Saved data entries
Lemma recordForward_spec k b sb p e lvaddr lsize vaddr paddr size :
  (0 ≤ k ≤ 64)%Z → sb_inv k b sb → live sb p e → in_u 64 paddr →
  (block_off k paddr + Z.of_nat size ≤ 2 ^ k)%Z →
  (0 ≤ vaddr - lvaddr)%Z → (vaddr - lvaddr + Z.of_nat size ≤ Z.of_nat lsize)%Z →
  ((0 < vaddr - lvaddr)%Z → block_off k paddr = 0%Z) →
  (∀ v ev, sbe_vice e = Some v → data_vec sb !! v = Some ev → sbe_blockVaddr ev = sbe_blockVaddr e) →
  recordForward sb p lvaddr lsize vaddr paddr size =
    Ok (slot_packets sb p (vaddr - lvaddr) (Z.to_nat (block_off k paddr)) size,
        forallb (λ i, bool_decide (is_Some (slot_byte sb p (Z.to_nat (block_off k paddr) + i))))
          (seq 0 size)).
Proof.
  intros Hk I Hl Hp Hsz Hg Hls Hsplit Hsyn.
  destruct (sa_entry _ _ (si_alloc _ _ _ I) p e) as [_ [Lb Lv]]; [by destruct Hl|].
  destruct (block_split k paddr Hk Hp) as ([_ Ho] & _).
  unfold recordForward. rewrite (at_res_Some _ _ _ (proj1 Hl)). simpl.
  replace (Z.of_nat (length (sbe_validMask e)) - 1)%Z with (2 ^ k - 1)%Z by lia.
  rewrite land_low, <- (block_off_eq k) by (done || lia).
  set (off := Z.to_nat (block_off k paddr)) in *.
  assert (negb (0 <? vaddr - lvaddr)%Z || (off =? 0) = true) as ->.
  { destruct (Z.ltb_spec 0 (vaddr - lvaddr)); simpl; [|done]. apply Nat.eqb_eq. lia. }
  simpl. unfold slot_packets. revert Hsz Hls. induction size as [|n IH]; intros Hsz Hls; [done|].
  rewrite seq_S, res_fold_app, IH, omap_app, forallb_app by lia. simpl.
  rewrite (proj2 (Z.ltb_lt _ _)) by lia. simpl.
  destruct (lookup_lt_is_Some_2 (sbe_validMask e) (off + n)) as [be Hbe]; [lia|].
  destruct (lookup_lt_is_Some_2 (sbe_blockDatas e) (off + n)) as [xe Hxe]; [lia|].
  rewrite (at_res_Some _ _ _ Hbe), (at_res_Some _ _ _ Hxe).
  assert (sbe_byte e (off + n) = if be then Some xe else None) as Ee
    by (unfold sbe_byte; by rewrite Hbe, Hxe; destruct be).
  assert (slot_byte sb p (off + n) =
    match (match sbe_vice e with
           | Some v => match data_vec sb !! v with Some ev => sbe_byte ev (off + n) | None => None end
           | None => None
           end) with Some b => Some b | None => if be then Some xe else None end) as ->
    by (unfold slot_byte; by rewrite (proj1 Hl), Ee).
  destruct (sbe_vice e) as [v|] eqn:Ev.
  2: { simpl. destruct be; simpl; by rewrite ?andb_true_r, ?andb_false_r, ?app_nil_r. }
  destruct (si_vice _ _ _ I _ _ _ Hl Ev) as (_ & _ & _ & ev & Hlv & _).
  destruct (sa_entry _ _ (si_alloc _ _ _ I) v ev) as [_ [Lb' Lv']]; [by destruct Hlv|].
  destruct (lookup_lt_is_Some_2 (sbe_validMask ev) (off + n)) as [bv Hbv]; [lia|].
  destruct (lookup_lt_is_Some_2 (sbe_blockDatas ev) (off + n)) as [xv Hxv]; [lia|].
  rewrite (at_res_Some _ _ _ (proj1 Hlv)), (proj1 Hlv). simpl. rewrite (at_res_Some _ _ _ Hbv).
  assert (sbe_byte ev (off + n) = if bv then Some xv else None) as ->
    by (unfold sbe_byte; by rewrite Hbv, Hxv; destruct bv).
  destruct bv; simpl.
  - rewrite (Hsyn v ev), Z.eqb_refl, (at_res_Some _ _ _ Hxv) by (done || by destruct Hlv). simpl.
    by rewrite andb_true_r.
  - destruct be; simpl; by rewrite ?andb_true_r, ?andb_false_r, ?app_nil_r.
Qed.

(** The data of a load after the packets of a slot are applied. *)
Lemma forward_packets_spec sb p memData goff off size :
  (goff + size ≤ length memData)%nat →
  ∃ d, forward_packets memData (slot_packets sb p (Z.of_nat goff) off size) = Ok d ∧
    length d = length memData ∧
    ∀ j, d !! j =
      if decide (goff ≤ j < goff + size) then
        match slot_byte sb p (off + (j - goff)) with Some x => Some x | None => memData !! j end
      else memData !! j.
Proof.
  intros Hsz. unfold slot_packets, forward_packets. induction size as [|n IH].
  { exists memData. split_and!; [done|done|]. intros j. by rewrite decide_False by lia. }
  destruct IH as (d & Hd & Hl & Hj); [lia|]. rewrite seq_S, omap_app, res_fold_app, Hd. simpl.
  destruct (slot_byte sb p (off + n)) as [x|] eqn:E; simpl.
  - destruct (array_access d (Z.of_nat (length d)) (Z.of_nat goff + Z.of_nat n)) as (_ & _ & _ & Hs);
      [done|lia|]. rewrite Hs. simpl. rewrite <- Nat2Z.inj_add, Nat2Z.id.
    eexists. split_and!; [done|by rewrite length_insert|]. intros j.
    destruct (decide (j = goff + n)) as [->|Hne].
    + rewrite list_lookup_insert_eq, decide_True by lia.
      replace (off + (goff + n - goff)) with (off + n) by lia. by rewrite E.
    + rewrite list_lookup_insert_ne, Hj by done.
      destruct (decide (goff ≤ j < goff + n)), (decide (goff ≤ j < goff + S n)); done || lia.
  - exists d. split_and!; [done|done|]. intros j. rewrite Hj. destruct (decide (j = goff + n)) as [->|Hne].
    + rewrite decide_False, decide_True by lia.
      replace (off + (goff + n - goff)) with (off + n) by lia. by rewrite E.
    + destruct (decide (goff ≤ j < goff + n)), (decide (goff ≤ j < goff + S n)); done || lia.
Qed.

(** A byte of a slot is a byte of the view. *)
Lemma slot_view k sb m tid paddr p i :
  (0 ≤ k ≤ 64)%Z → in_u 64 paddr →
  data_map sb !! hashKey tid (block_addr k paddr) = Some p →
  (block_off k paddr + Z.of_nat i < 2 ^ k)%Z →
  sb_view k sb m tid (paddr + Z.of_nat i)%Z =
    match slot_byte sb p (Z.to_nat (block_off k paddr) + i) with
    | Some x => x | None => m (paddr + Z.of_nat i)%Z end.
Proof.
  intros Hk Hp Hm Hi. destruct (block_split k paddr Hk Hp) as ([E Ho] & Hb & Hal).
  destruct (block_addr_of k (block_addr k paddr) (block_off k paddr + Z.of_nat i) Hk Hb Hal)
    as (_ & Ha & Hof); [lia|].
  replace (block_addr k paddr + (block_off k paddr + Z.of_nat i))%Z with (paddr + Z.of_nat i)%Z in * by lia.
  unfold sb_view, sb_byte. rewrite Ha, Hof, Hm.
  by replace (Z.to_nat (block_off k paddr + Z.of_nat i)) with (Z.to_nat (block_off k paddr) + i) by lia.
Qed.

End View.
(* ===== verification/StoreBufferSteps.v ===== *)
(** The calls of the load/store queue on the store buffer: each one succeeds, keeps
    the invariant and does to the bytes what it should. *)
From stdpp Require Import gmap.
From S2P Require Import Prelude CircularBuffer Bytes StoreBuffer StoreBufferInv StoreBufferView StoreBufferLsq.

(** ** Counting *)

Lemma filter_iff_in {A} (P Q : A → Prop) `{∀ x, Decision (P x), ∀ x, Decision (Q x)} (l : list A) :
  (∀ x, x ∈ l → P x ↔ Q x) → filter P l = filter Q l.
Proof.
  induction l as [|x l IH]; intros He; [done|]. rewrite !filter_cons, IH by set_solver.
  assert (P x ↔ Q x) by (apply He; set_solver).
  destruct (decide (P x)), (decide (Q x)); tauto.
Qed.

(** The two sides of a list of indices that differ at one place. *)
Lemma filter_flip (f g : nat → bool) (l : list nat) p :
  NoDup l → p ∈ l → (∀ i, i ∈ l → i ≠ p → f i = g i) → f p = false → g p = true →
  length (filter (λ i, g i = true) l) = S (length (filter (λ i, f i = true) l)).
Proof.
  intros Hn Hp He Hf Hg. induction Hn as [|x l Hx Hn IH]; [by apply elem_of_nil in Hp|].
  rewrite !filter_cons. apply elem_of_cons in Hp as [<-|Hp].
  - rewrite Hf, Hg, decide_True, decide_False by done. simpl. f_equal. f_equal.
    apply filter_iff_in. intros i Hi. rewrite He; [done|set_solver|].
    intros ->. by apply Hx.
  - assert (x ≠ p) by congruence. rewrite (He x) by set_solver.
    destruct (decide (g x = true)); simpl; [f_equal|]; apply IH; set_solver.
Qed.

Section Steps.

Context {C : Type} `{CircularBufferLaws C nat}.
Context (P : SbParams) (T : nat).

Local Notation k := (sp_lineBits P).
Implicit Types (sb : StoreBuffer C) (l : SbLsq C).

(** Parameters for which the code is meant: lines of eight banks of eight bytes, a
    power of two of divisions, thread numbers that fit below a block address. *)
Record params_ok : Prop := {
  po_line : (2 ^ k = 64)%Z ∧ (0 ≤ k ≤ 64)%Z;
  po_div : ∃ d, (0 ≤ d)%Z ∧ sp_setDivNum P = (2 ^ d)%Z;
  po_entries : (0 ≤ sp_sbufferEntries P)%Z;
  po_threads : (Z.of_nat T ≤ 2 ^ k)%Z
}.
(* ===== verification/StoreBufferThm.v ===== *)
(** Runs of the store buffer: the refinement of a byte memory over a whole run, loads that
    read through the buffer, the flush that empties it; the theorems on the store buffer,
    with instances on a small buffer. *)
From stdpp Require Import gmap.
From S2P Require Import Prelude CircularBuffer Bytes StoreBuffer StoreBufferInv StoreBufferView.
From S2P Require Import StoreBufferLsq StoreBufferSteps StoreBufferProps.

Section Drain.

Context {C : Type} `{CircularBufferLaws C nat}.
Context (P : SbParams) (T : nat).
Hypothesis PO : params_ok P T.
Context (own va : Z → Z).
Hypothesis Hown : ∀ b, (0 ≤ own b < Z.of_nat T)%Z.

Local Notation k := (sp_lineBits P).
Implicit Types (sb : StoreBuffer C) (l : SbLsq C) (s : SbSys C).

Local Notation sinv := (sys_inv P T own va).
Local Notation view := (sys_view P own).

(** ** Runs *)

Definition sb_init (m : memory) : SbSys C := SS (sl_init P T) m [].

Lemma sb_init_inv m : sinv (sb_init m).
Proof.
  assert (∀ i e, ¬ live (sl_sb (ss_lsq (sb_init m))) i e) as HL.
  { intros i e [_ Hv]. simpl in Hv. apply lookup_replicate in Hv as [? _]. done. }
  split; [split|..].
  - apply inv_setData.
  - simpl. by rewrite length_map, length_seq.
  - simpl. split; [by rewrite length_replicate|]. by apply Forall_replicate.
  - simpl. split; [by rewrite length_replicate|]. intros t Ht. rewrite lookup_replicate_2 by done.
    f_equal. unfold req_count. rewrite filter_none; [done|]. apply Forall_forall. intros i _ Hr.
    apply is_req_true in Hr as (e & He & _). by apply HL in He.
  - intros i e He. by apply HL in He.
  - intros i e He. by apply HL in He.
  - simpl. intros p Hp. by apply elem_of_nil in Hp.
Qed.

(** The stores the buffer took, as writes to a memory. *)
Definition ev_writes (m : memory) (evs : list sb_event) : memory := foldl ev_write m evs.

Lemma ev_writes_ext m m' evs a : m a = m' a → ev_writes m evs a = ev_writes m' evs a.
Proof.
  revert m m'. induction evs as [|ev evs IH]; intros m m' E; [done|]. simpl. apply IH.
  destruct ev; simpl; [by apply mem_write_ext|done..].
Qed.

Lemma sb_run_ok s evs :
  sinv s → Forall (ev_ok P own va) evs →
  ∃ s' taken, sb_run P s evs = Ok (s', taken) ∧ sinv s' ∧
    ∀ a, in_u 64 a → view s' a = ev_writes (view s) taken a.
Proof.
  revert s. induction evs as [|ev evs IH]; intros s I Hev; [by exists s, []|].
  apply Forall_cons in Hev as [He Hev].
  destruct (sb_step_ok P T PO own va Hown s ev I He) as (s1 & b & Hs & I1 & V1).
  destruct (IH s1 I1 Hev) as (s2 & taken & Hr & I2 & V2).
  exists s2, (if b then ev :: taken else taken). simpl. rewrite Hs. simpl. rewrite Hr. simpl.
  split; [done|]. split; [done|]. intros a Ha. rewrite V2 by done.
  destruct b; simpl; by apply ev_writes_ext, V1.
Qed.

AIM OF THE TASK
The required answer is the exact run of lines above starting at the line with "destruct (decide (P" and ending at the line with "- assert (x", with both ends present.

SOLVED EXERCISE
  destruct (decide (P x)), (decide (Q x)); tauto.
Qed.

(** The two sides of a list of indices that differ at one place. *)
Lemma filter_flip (f g : nat → bool) (l : list nat) p :
  NoDup l → p ∈ l → (∀ i, i ∈ l → i ≠ p → f i = g i) → f p = false → g p = true →
  length (filter (λ i, g i = true) l) = S (length (filter (λ i, f i = true) l)).
Proof.
  intros Hn Hp He Hf Hg. induction Hn as [|x l Hx Hn IH]; [by apply elem_of_nil in Hp|].
  rewrite !filter_cons. apply elem_of_cons in Hp as [<-|Hp].
  - rewrite Hf, Hg, decide_True, decide_False by done. simpl. f_equal. f_equal.
    apply filter_iff_in. intros i Hi. rewrite He; [done|set_solver|].
    intros ->. by apply Hx.
  - assert (x ≠ p) by congruence. rewrite (He x) by set_solver.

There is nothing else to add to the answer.